= Beginning of Section =

(* ===== verification/Cycles.v ===== *)
(** * Cycle detection

    The iterative depth-first traversal of src/app/domain/validation/rules/
    cycles.py, over the adjacency dictionary the rule builds first.  The frame
    stack is kept with its top first; the traversal stack is kept in the
    order of the source, because positions in it are part of the answer. *)

From S2P Require Import Prelude Numerals PyVal States Errors.

(** The adjacency dictionary [graph], in insertion order. *)
Definition adjacency : Type := list (string * list string).

Record dfs : Type := {
  visited : gset string;
  active : gset string;
  stack_index : gmap string nat;
  traversal_stack : list string;
  frame_stack : list (string * nat);
  dfs_errors : list WorkflowValidationError;
}.

(** The error appended for a back edge. *)
Definition cycle_error (node_id dependency_id : string) (cycle_path : list string)
    : WorkflowValidationError :=
  {| ve_code := "cyclic_dependency";
     ve_message := "Node '" +:+ node_id +:+ "' participates in a cyclic dependency through '"
                   +:+ dependency_id +:+ "'.";
     ve_path := "dag.nodes";
     ve_node_id := Some node_id;
     ve_dependency_id := Some dependency_id;
     ve_meta := [("cycle_path", String.concat "->" cycle_path)] |}.

(** The initialisation of the [for start_node_id in graph] body. *)
Definition dfs_push_start (s : dfs) (start_node_id : string) : dfs :=
  {| visited := {[start_node_id]} ∪ visited s;
     active := {[start_node_id]} ∪ active s;
     stack_index := <[start_node_id := 0]> (stack_index s);
     traversal_stack := traversal_stack s ++ [start_node_id];
     frame_stack := [(start_node_id, 0)];
     dfs_errors := dfs_errors s |}.

(** One iteration of [while frame_stack]. *)
Definition dfs_step (graph : adjacency) (s : dfs) : py dfs :=
  match frame_stack s with
  | [] => Ok s
  | (node_id, dependency_index) :: frames =>
      match aget node_id graph with
      | None => Raise (KeyError node_id)
      | Some dependencies =>
          match dependencies !! dependency_index with
          | None =>
              if bool_decide (node_id ∈ active s) then
                Ok {| visited := visited s;
                      active := active s ∖ {[node_id]};
                      stack_index := delete node_id (stack_index s);
                      traversal_stack := take (pred (length (traversal_stack s))) (traversal_stack s);
                      frame_stack := frames;
                      dfs_errors := dfs_errors s |}
              else Raise (KeyError node_id)
          | Some dependency_id =>
              let frames := (node_id, S dependency_index) :: frames in
              if bool_decide (dependency_id ∈ active s) then
                match stack_index s !! dependency_id with
                | None => Raise (KeyError dependency_id)
                | Some cycle_start_index =>
                    let cycle_path := drop cycle_start_index (traversal_stack s) ++ [dependency_id] in
                    Ok {| visited := visited s; active := active s; stack_index := stack_index s;
                          traversal_stack := traversal_stack s; frame_stack := frames;
                          dfs_errors := dfs_errors s ++ [cycle_error node_id dependency_id cycle_path] |}
                end
              else if negb (memb dependency_id graph.*1) || bool_decide (dependency_id ∈ visited s) then
                Ok {| visited := visited s; active := active s; stack_index := stack_index s;
                      traversal_stack := traversal_stack s; frame_stack := frames;
                      dfs_errors := dfs_errors s |}
              else
                Ok {| visited := {[dependency_id]} ∪ visited s;
                      active := {[dependency_id]} ∪ active s;
                      stack_index := <[dependency_id := length (traversal_stack s)]> (stack_index s);
                      traversal_stack := traversal_stack s ++ [dependency_id];
                      frame_stack := (dependency_id, 0) :: frames;
                      dfs_errors := dfs_errors s |}
          end
      end
  end.

(** The [while] loop; [None] when the fuel runs out. *)
Fixpoint dfs_run (fuel : nat) (graph : adjacency) (s : dfs) : option (py dfs) :=
  match frame_stack s with
  | [] => Some (Ok s)
  | _ :: _ =>
      match fuel with
      | O => None
      | S f => match dfs_step graph s with
               | Raise e => Some (Raise e)
               | Ok s' => dfs_run f graph s'
               end
      end
  end.

(** One visit of every node and of every edge (see [dfs_step_spec]). *)
Definition dfs_fuel (graph : adjacency) : nat :=
  sum_list ((λ kv, S (length kv.2)) <$> graph).

(** The outer [for] loop over the keys. *)
Fixpoint dfs_all (graph : adjacency) (starts : list string) (s : dfs) : option (py dfs) :=
  match starts with
  | [] => Some (Ok s)
  | start :: starts' =>
      if bool_decide (start ∈ visited s) then dfs_all graph starts' s
      else match dfs_run (dfs_fuel graph) graph (dfs_push_start s start) with
           | Some (Ok s') => dfs_all graph starts' s'
           | r => r
           end
  end.

Definition dfs_empty : dfs :=
  {| visited := ∅; active := ∅; stack_index := ∅; traversal_stack := []; frame_stack := [];
     dfs_errors := [] |}.

(** The errors of the traversal of a whole graph. *)
Definition cycle_errors (graph : adjacency) : option (py (list WorkflowValidationError)) :=
  match dfs_all graph graph.*1 dfs_empty with
  | None => None
  | Some r => Some (s ← r; Ok (dfs_errors s))
  end.

(** ** Specification *)

Definition edges (graph : adjacency) (x : string) : list string := default [] (aget x graph).

Definition edge (graph : adjacency) : relation string := λ x y, y ∈ edges graph x.

(** Consecutive elements are joined by edges. *)
Definition is_path (graph : adjacency) (p : list string) : Prop :=
  ∀ i x y, p !! i = Some x → p !! S i = Some y → edge graph x y.

(** A closed path, first and last element included. *)
Definition is_cycle (graph : adjacency) (p : list string) : Prop :=
  ∃ x q, p = x :: q ++ [x] ∧ is_path graph p.

Definition acyclic_graph (graph : adjacency) : Prop := ∀ x, ¬ tc (edge graph) x x.

(** A reported error names a real cycle and carries its path. *)
Definition genuine (graph : adjacency) (e : WorkflowValidationError) : Prop :=
  ∃ n d p, is_cycle graph p ∧ e = cycle_error n d p.

Lemma is_path_tail graph x p : is_path graph (x :: p) → is_path graph p.
Proof. intros H i a b Ha Hb. by apply (H (S i)). Qed.

Lemma is_path_tc graph x q y : is_path graph (x :: q ++ [y]) → tc (edge graph) x y.
Proof.
  revert x. induction q as [|z q IH]; intros x H.
  - apply tc_once. by apply (H 0).
  - eapply tc_l; [by apply (H 0)|]. apply IH. by eapply is_path_tail.
Qed.

Lemma is_cycle_tc graph p : is_cycle graph p → ∃ x, tc (edge graph) x x.
Proof. intros (x & q & -> & Hp). exists x. by eapply is_path_tc. Qed.

Lemma is_path_app graph p x y :
  is_path graph (p ++ [x]) → edge graph x y → is_path graph (p ++ [x; y]).
Proof.
  intros Hp Hxy i a b Ha Hb.
  destruct (decide (i < length p)) as [Hlt|Hge].
  - rewrite lookup_app_l in Ha by lia. apply (Hp i); [by rewrite lookup_app_l by lia|].
    destruct (decide (S i < length p)) as [|Hge'].
    + rewrite lookup_app_l in Hb by lia. by rewrite lookup_app_l by lia.
    + rewrite lookup_app_r in Hb by lia. rewrite lookup_app_r by lia.
      by replace (S i - length p) with 0 in * by lia.
  - rewrite lookup_app_r in Ha, Hb by lia.
    destruct (i - length p) as [|k] eqn:Hk.
    + replace (S i - length p) with 1 in Hb by lia. simpl in *. by simplify_eq.
    + replace (S i - length p) with (S (S k)) in Hb by lia. done.
Qed.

= End of Section =

### EXERCISE OBJECTIVE
In your answer, reproduce every entry exactly as it was written.

### RESULT FOR THIS EXERCISE
(* ===== verification/Cycles.v ===== *)
(** * Cycle detection

    The iterative depth-first traversal of src/app/domain/validation/rules/
    cycles.py, over the adjacency dictionary the rule builds first.  The frame
    stack is kept with its top first; the traversal stack is kept in the
    order of the source, because positions in it are part of the answer. *)

From S2P Require Import Prelude Numerals PyVal States Errors.

(** The adjacency dictionary [graph], in insertion order. *)
Definition adjacency : Type := list (string * list string).

Record dfs : Type := {
  visited : gset string;
  active : gset string;
  stack_index : gmap string nat;
  traversal_stack : list string;
  frame_stack : list (string * nat);
  dfs_errors : list WorkflowValidationError;
}.

(** The error appended for a back edge. *)
Definition cycle_error (node_id dependency_id : string) (cycle_path : list string)
    : WorkflowValidationError :=
  {| ve_code := "cyclic_dependency";
     ve_message := "Node '" +:+ node_id +:+ "' participates in a cyclic dependency through '"
                   +:+ dependency_id +:+ "'.";
     ve_path := "dag.nodes";
     ve_node_id := Some node_id;
     ve_dependency_id := Some dependency_id;
     ve_meta := [("cycle_path", String.concat "->" cycle_path)] |}.

(** The initialisation of the [for start_node_id in graph] body. *)
Definition dfs_push_start (s : dfs) (start_node_id : string) : dfs :=
  {| visited := {[start_node_id]} ∪ visited s;
     active := {[start_node_id]} ∪ active s;
     stack_index := <[start_node_id := 0]> (stack_index s);
     traversal_stack := traversal_stack s ++ [start_node_id];
     frame_stack := [(start_node_id, 0)];
     dfs_errors := dfs_errors s |}.

(** One iteration of [while frame_stack]. *)
Definition dfs_step (graph : adjacency) (s : dfs) : py dfs :=
  match frame_stack s with
  | [] => Ok s
  | (node_id, dependency_index) :: frames =>
      match aget node_id graph with
      | None => Raise (KeyError node_id)
      | Some dependencies =>
          match dependencies !! dependency_index with
          | None =>
              if bool_decide (node_id ∈ active s) then
                Ok {| visited := visited s;
                      active := active s ∖ {[node_id]};
                      stack_index := delete node_id (stack_index s);
                      traversal_stack := take (pred (length (traversal_stack s))) (traversal_stack s);
                      frame_stack := frames;
                      dfs_errors := dfs_errors s |}
              else Raise (KeyError node_id)
          | Some dependency_id =>
              let frames := (node_id, S dependency_index) :: frames in
              if bool_decide (dependency_id ∈ active s) then
                match stack_index s !! dependency_id with
                | None => Raise (KeyError dependency_id)
                | Some cycle_start_index =>
                    let cycle_path := drop cycle_start_index (traversal_stack s) ++ [dependency_id] in
                    Ok {| visited := visited s; active := active s; stack_index := stack_index s;
                          traversal_stack := traversal_stack s; frame_stack := frames;
                          dfs_errors := dfs_errors s ++ [cycle_error node_id dependency_id cycle_path] |}
                end
              else if negb (memb dependency_id graph.*1) || bool_decide (dependency_id ∈ visited s) then
                Ok {| visited := visited s; active := active s; stack_index := stack_index s;
                      traversal_stack := traversal_stack s; frame_stack := frames;
                      dfs_errors := dfs_errors s |}
              else
                Ok {| visited := {[dependency_id]} ∪ visited s;
                      active := {[dependency_id]} ∪ active s;
                      stack_index := <[dependency_id := length (traversal_stack s)]> (stack_index s);
                      traversal_stack := traversal_stack s ++ [dependency_id];
                      frame_stack := (dependency_id, 0) :: frames;
                      dfs_errors := dfs_errors s |}
          end
      end
  end.

(** The [while] loop; [None] when the fuel runs out. *)
Fixpoint dfs_run (fuel : nat) (graph : adjacency) (s : dfs) : option (py dfs) :=
  match frame_stack s with
  | [] => Some (Ok s)
  | _ :: _ =>
      match fuel with
      | O => None
      | S f => match dfs_step graph s with
               | Raise e => Some (Raise e)
               | Ok s' => dfs_run f graph s'
               end
      end
  end.

(** One visit of every node and of every edge (see [dfs_step_spec]). *)
Definition dfs_fuel (graph : adjacency) : nat :=
  sum_list ((λ kv, S (length kv.2)) <$> graph).

(** The outer [for] loop over the keys. *)
Fixpoint dfs_all (graph : adjacency) (starts : list string) (s : dfs) : option (py dfs) :=
  match starts with
  | [] => Some (Ok s)
  | start :: starts' =>
      if bool_decide (start ∈ visited s) then dfs_all graph starts' s
      else match dfs_run (dfs_fuel graph) graph (dfs_push_start s start) with
           | Some (Ok s') => dfs_all graph starts' s'
           | r => r
           end
  end.

Definition dfs_empty : dfs :=
  {| visited := ∅; active := ∅; stack_index := ∅; traversal_stack := []; frame_stack := [];
     dfs_errors := [] |}.

(** The errors of the traversal of a whole graph. *)
Definition cycle_errors (graph : adjacency) : option (py (list WorkflowValidationError)) :=
  match dfs_all graph graph.*1 dfs_empty with
  | None => None
  | Some r => Some (s ← r; Ok (dfs_errors s))
  end.

(** ** Specification *)

Definition edges (graph : adjacency) (x : string) : list string := default [] (aget x graph).

Definition edge (graph : adjacency) : relation string := λ x y, y ∈ edges graph x.

(** Consecutive elements are joined by edges. *)
Definition is_path (graph : adjacency) (p : list string) : Prop :=
  ∀ i x y, p !! i = Some x → p !! S i = Some y → edge graph x y.

(** A closed path, first and last element included. *)
Definition is_cycle (graph : adjacency) (p : list string) : Prop :=
  ∃ x q, p = x :: q ++ [x] ∧ is_path graph p.

Definition acyclic_graph (graph : adjacency) : Prop := ∀ x, ¬ tc (edge graph) x x.

(** A reported error names a real cycle and carries its path. *)
Definition genuine (graph : adjacency) (e : WorkflowValidationError) : Prop :=
  ∃ n d p, is_cycle graph p ∧ e = cycle_error n d p.

Lemma is_path_tail graph x p : is_path graph (x :: p) → is_path graph p.
Proof. intros H i a b Ha Hb. by apply (H (S i)). Qed.

Lemma is_path_tc graph x q y : is_path graph (x :: q ++ [y]) → tc (edge graph) x y.
Proof.
  revert x. induction q as [|z q IH]; intros x H.
  - apply tc_once. by apply (H 0).
  - eapply tc_l; [by apply (H 0)|]. apply IH. by eapply is_path_tail.
Qed.

Lemma is_cycle_tc graph p : is_cycle graph p → ∃ x, tc (edge graph) x x.
Proof. intros (x & q & -> & Hp). exists x. by eapply is_path_tc. Qed.

Lemma is_path_app graph p x y :
  is_path graph (p ++ [x]) → edge graph x y → is_path graph (p ++ [x; y]).
Proof.
  intros Hp Hxy i a b Ha Hb.
  destruct (decide (i < length p)) as [Hlt|Hge].
  - rewrite lookup_app_l in Ha by lia. apply (Hp i); [by rewrite lookup_app_l by lia|].
    destruct (decide (S i < length p)) as [|Hge'].
    + rewrite lookup_app_l in Hb by lia. by rewrite lookup_app_l by lia.
    + rewrite lookup_app_r in Hb by lia. rewrite lookup_app_r by lia.
      by replace (S i - length p) with 0 in * by lia.
  - rewrite lookup_app_r in Ha, Hb by lia.
    destruct (i - length p) as [|k] eqn:Hk.
    + replace (S i - length p) with 1 in Hb by lia. simpl in *. by simplify_eq.
    + replace (S i - length p) with (S (S k)) in Hb by lia. done.
Qed.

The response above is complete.